**Task to complete**:
Some lines of the records below include the word "Instance". Report how many, and write nothing besides the number.

══ Material to process

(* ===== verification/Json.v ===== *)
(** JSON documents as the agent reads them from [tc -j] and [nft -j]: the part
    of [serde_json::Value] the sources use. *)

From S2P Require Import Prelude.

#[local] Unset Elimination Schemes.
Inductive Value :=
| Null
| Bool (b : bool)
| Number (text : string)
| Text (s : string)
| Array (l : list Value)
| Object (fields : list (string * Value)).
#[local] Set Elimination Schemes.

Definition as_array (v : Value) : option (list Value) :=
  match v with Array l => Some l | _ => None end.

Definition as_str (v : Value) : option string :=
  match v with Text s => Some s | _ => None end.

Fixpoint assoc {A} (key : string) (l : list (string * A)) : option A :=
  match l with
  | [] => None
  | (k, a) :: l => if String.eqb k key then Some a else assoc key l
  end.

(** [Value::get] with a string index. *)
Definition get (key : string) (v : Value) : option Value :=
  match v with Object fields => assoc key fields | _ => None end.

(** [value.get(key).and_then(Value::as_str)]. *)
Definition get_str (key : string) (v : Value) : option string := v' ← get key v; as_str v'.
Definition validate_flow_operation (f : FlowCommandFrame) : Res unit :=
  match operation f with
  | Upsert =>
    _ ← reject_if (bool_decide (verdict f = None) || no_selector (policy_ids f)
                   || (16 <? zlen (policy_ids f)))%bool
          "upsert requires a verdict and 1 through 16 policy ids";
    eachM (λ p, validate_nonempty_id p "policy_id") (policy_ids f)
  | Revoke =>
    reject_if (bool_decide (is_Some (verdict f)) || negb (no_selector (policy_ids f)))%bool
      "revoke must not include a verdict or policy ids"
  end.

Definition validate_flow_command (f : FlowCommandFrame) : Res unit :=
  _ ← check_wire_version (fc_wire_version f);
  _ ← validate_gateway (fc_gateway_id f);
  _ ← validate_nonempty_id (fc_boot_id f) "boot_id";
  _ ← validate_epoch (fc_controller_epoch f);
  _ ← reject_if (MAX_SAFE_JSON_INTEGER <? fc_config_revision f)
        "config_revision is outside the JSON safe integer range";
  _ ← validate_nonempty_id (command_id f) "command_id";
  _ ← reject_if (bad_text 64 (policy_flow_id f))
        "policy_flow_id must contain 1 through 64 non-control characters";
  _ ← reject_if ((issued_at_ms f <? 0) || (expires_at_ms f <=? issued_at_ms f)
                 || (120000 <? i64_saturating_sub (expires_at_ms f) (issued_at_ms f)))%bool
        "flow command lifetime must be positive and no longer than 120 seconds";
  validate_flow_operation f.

════
══ Material to process

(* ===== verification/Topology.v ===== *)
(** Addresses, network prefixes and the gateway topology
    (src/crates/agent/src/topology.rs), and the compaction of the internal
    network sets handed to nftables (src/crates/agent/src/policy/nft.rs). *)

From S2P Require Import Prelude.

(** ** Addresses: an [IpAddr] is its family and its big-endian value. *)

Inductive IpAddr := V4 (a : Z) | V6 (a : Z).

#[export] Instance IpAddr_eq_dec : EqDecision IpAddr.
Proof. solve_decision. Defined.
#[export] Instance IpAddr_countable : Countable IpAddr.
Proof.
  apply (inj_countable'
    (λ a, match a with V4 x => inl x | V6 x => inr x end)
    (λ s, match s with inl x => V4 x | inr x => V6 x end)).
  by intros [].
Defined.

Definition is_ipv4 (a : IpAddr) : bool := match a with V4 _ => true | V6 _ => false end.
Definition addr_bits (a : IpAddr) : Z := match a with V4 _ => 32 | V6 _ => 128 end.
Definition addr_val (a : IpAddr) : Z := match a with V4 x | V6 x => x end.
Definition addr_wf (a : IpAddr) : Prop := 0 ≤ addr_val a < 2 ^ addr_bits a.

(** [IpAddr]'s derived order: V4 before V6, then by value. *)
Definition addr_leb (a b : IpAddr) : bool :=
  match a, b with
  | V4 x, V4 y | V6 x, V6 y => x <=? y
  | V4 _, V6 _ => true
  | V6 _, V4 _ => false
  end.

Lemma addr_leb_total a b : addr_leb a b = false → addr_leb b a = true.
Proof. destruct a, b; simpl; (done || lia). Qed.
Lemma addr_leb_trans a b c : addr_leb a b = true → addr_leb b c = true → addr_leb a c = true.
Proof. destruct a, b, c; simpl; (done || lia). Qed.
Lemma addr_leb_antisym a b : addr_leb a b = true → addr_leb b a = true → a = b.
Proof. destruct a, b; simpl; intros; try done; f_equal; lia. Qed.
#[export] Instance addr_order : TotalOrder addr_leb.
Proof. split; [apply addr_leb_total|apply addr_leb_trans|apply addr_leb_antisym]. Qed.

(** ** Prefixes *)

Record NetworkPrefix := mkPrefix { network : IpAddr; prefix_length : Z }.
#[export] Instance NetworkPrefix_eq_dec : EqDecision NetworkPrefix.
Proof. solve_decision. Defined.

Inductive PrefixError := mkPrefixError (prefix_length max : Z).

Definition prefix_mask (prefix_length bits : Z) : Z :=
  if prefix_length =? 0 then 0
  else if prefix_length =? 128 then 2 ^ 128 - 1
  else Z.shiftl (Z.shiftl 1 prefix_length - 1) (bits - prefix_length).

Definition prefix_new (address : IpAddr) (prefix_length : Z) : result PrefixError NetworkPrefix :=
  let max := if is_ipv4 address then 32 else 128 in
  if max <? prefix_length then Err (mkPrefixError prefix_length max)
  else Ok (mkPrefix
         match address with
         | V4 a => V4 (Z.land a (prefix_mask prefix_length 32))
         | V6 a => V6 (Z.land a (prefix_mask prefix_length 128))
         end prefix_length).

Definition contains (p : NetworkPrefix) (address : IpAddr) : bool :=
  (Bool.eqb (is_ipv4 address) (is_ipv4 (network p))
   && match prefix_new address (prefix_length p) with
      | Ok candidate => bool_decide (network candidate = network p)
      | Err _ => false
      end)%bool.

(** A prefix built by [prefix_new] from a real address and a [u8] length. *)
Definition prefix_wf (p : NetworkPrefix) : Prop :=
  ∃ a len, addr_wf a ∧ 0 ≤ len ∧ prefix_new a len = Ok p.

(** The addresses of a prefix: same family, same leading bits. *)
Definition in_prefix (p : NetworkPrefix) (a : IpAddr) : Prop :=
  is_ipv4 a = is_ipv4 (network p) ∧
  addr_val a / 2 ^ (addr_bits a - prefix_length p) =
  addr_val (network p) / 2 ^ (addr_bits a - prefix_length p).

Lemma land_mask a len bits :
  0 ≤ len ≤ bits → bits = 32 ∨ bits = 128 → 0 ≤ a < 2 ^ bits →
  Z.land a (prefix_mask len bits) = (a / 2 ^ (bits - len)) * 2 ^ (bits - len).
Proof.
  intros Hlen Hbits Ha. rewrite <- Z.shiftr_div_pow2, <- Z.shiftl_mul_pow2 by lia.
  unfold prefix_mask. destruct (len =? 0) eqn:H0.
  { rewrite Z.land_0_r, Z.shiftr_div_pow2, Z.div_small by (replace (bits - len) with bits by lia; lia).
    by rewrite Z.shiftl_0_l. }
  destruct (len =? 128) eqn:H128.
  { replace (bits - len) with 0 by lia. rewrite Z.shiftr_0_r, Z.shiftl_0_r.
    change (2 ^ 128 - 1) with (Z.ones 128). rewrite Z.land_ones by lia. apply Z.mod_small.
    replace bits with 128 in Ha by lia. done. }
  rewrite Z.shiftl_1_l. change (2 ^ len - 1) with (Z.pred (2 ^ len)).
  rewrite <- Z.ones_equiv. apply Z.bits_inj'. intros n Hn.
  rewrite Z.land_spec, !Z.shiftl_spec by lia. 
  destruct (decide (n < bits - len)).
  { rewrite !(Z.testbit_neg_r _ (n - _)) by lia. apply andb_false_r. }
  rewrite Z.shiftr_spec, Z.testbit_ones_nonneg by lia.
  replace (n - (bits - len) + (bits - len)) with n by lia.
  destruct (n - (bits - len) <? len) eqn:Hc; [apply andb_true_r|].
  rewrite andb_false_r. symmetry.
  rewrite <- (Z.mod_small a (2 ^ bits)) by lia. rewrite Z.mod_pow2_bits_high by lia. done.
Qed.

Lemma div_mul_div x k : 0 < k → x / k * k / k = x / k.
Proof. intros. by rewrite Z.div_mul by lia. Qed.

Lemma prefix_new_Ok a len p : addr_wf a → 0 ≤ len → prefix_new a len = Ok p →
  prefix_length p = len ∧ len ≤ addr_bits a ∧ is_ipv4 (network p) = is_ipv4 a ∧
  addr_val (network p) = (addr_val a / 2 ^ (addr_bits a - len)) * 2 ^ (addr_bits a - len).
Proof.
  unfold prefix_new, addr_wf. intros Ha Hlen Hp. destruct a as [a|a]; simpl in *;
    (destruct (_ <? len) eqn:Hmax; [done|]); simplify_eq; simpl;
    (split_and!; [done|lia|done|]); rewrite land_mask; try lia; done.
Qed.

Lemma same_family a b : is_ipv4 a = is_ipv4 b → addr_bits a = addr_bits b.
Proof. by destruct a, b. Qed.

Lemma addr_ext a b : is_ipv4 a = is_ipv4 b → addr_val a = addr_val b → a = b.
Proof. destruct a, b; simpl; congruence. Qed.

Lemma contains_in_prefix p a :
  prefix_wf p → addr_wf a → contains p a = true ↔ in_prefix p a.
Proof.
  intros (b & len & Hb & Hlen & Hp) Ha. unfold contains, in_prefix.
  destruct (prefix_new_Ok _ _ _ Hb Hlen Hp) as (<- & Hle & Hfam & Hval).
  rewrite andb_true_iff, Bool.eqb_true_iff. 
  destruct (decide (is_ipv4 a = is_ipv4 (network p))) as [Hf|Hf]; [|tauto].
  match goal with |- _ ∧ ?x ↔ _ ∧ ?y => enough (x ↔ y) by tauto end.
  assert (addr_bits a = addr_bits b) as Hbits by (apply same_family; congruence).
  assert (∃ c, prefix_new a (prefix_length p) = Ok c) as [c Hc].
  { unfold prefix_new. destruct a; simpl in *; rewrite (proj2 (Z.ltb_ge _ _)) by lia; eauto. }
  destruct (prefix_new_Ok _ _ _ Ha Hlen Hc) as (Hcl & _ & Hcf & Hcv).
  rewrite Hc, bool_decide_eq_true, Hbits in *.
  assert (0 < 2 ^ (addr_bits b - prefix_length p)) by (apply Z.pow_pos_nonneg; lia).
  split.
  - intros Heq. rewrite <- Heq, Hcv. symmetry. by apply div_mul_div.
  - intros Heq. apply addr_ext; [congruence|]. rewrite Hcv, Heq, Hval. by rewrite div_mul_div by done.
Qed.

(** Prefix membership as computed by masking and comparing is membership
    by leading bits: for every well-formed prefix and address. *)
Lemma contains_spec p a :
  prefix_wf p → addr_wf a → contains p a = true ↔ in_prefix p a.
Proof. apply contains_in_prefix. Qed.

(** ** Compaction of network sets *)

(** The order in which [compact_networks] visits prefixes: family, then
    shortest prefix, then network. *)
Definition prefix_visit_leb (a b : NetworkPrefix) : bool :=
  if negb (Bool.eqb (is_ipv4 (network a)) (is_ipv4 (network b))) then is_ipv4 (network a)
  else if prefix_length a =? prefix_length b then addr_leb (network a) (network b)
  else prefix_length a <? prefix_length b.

════

**Task answer**:
4